(Source data)

====

(** * YouTube-Transcript-Generator: a shallow embedding of the two scripts

    [1-youtube_video_info_extractor.py] (the metadata collector) and
    [2-openai_transcript_generator.py] (the batch transcriber) are
    translated function by function.  Python [str] values are Rocq
    strings (code points below 256), Python [int] values are [Z] (the
    interpreter's limit on the length of a decimal literal is left out), the
    working directory is a finite map from file names to contents, and
    code that prints, touches the file system or raises runs in a small
    state-and-exception monad. *)

From Stdlib Require Import ZArith Ascii String DecimalString DecimalPos DecimalN DecimalZ Sorted.
From stdpp Require Import base option list gmap strings.

Local Open Scope string_scope.

(** ** Python string primitives used by the scripts *)

Module Py.

(** [sub in s] for two strings. *)
Fixpoint contains (sub s : string) : bool :=
  String.prefix sub s ||
  match s with
  | EmptyString => false
  | String _ s' => contains sub s'
  end.

(** [s.endswith(suffix)]. *)
Fixpoint endswith (s suffix : string) : bool :=
  String.eqb s suffix ||
  match s with
  | EmptyString => false
  | String _ s' => endswith s' suffix
  end.

(** The scanning loop of [s.split(sep)] for a non-empty [sep]: [skip]
    counts the characters of a separator occurrence still to be jumped
    over, [cur] is the piece being collected. *)
Fixpoint split_scan (sep s : string) (skip : nat) (cur : string) : list string :=
  match s with
  | EmptyString => [cur]
  | String c s' =>
      match skip with
      | S k => split_scan sep s' k cur
      | O =>
          if String.prefix sep s
          then cur :: split_scan sep s' (String.length sep - 1) EmptyString
          else split_scan sep s' 0 (cur ++ String c EmptyString)
      end
  end.

Definition split (sep s : string) : list string := split_scan sep s 0 EmptyString.

(** [s.replace(old, new)] for a non-empty [old]: every non-overlapping
    occurrence, scanning from the left. *)
Fixpoint replace_scan (old new s : string) (skip : nat) : string :=
  match s with
  | EmptyString => EmptyString
  | String c s' =>
      match skip with
      | S k => replace_scan old new s' k
      | O =>
          if String.prefix old s
          then new ++ replace_scan old new s' (String.length old - 1)
          else String c (replace_scan old new s' 0)
      end
  end.

Definition replace (old new s : string) : string := replace_scan old new s 0.

(** [str.isspace] on one code point below 256. *)
Definition isspace (c : ascii) : bool :=
  let n := nat_of_ascii c in
  (Nat.leb 9 n && Nat.leb n 13) || (Nat.leb 28 n && Nat.leb n 32)
  || Nat.eqb n 133 || Nat.eqb n 160.

Fixpoint lstrip (s : string) : string :=
  match s with
  | EmptyString => EmptyString
  | String c s' => if isspace c then lstrip s' else s
  end.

====

## WHAT TO PRODUCE
There is a line above that contains "Definition replace (old". Copy it and all later lines through the last, exactly, and leave out the rest.

## ANSWER TO THE PROBLEM
Definition replace (old new s : string) : string := replace_scan old new s 0.

(** [str.isspace] on one code point below 256. *)
Definition isspace (c : ascii) : bool :=
  let n := nat_of_ascii c in
  (Nat.leb 9 n && Nat.leb n 13) || (Nat.leb 28 n && Nat.leb n 32)
  || Nat.eqb n 133 || Nat.eqb n 160.

Fixpoint lstrip (s : string) : string :=
  match s with
  | EmptyString => EmptyString
  | String c s' => if isspace c then lstrip s' else s
  end.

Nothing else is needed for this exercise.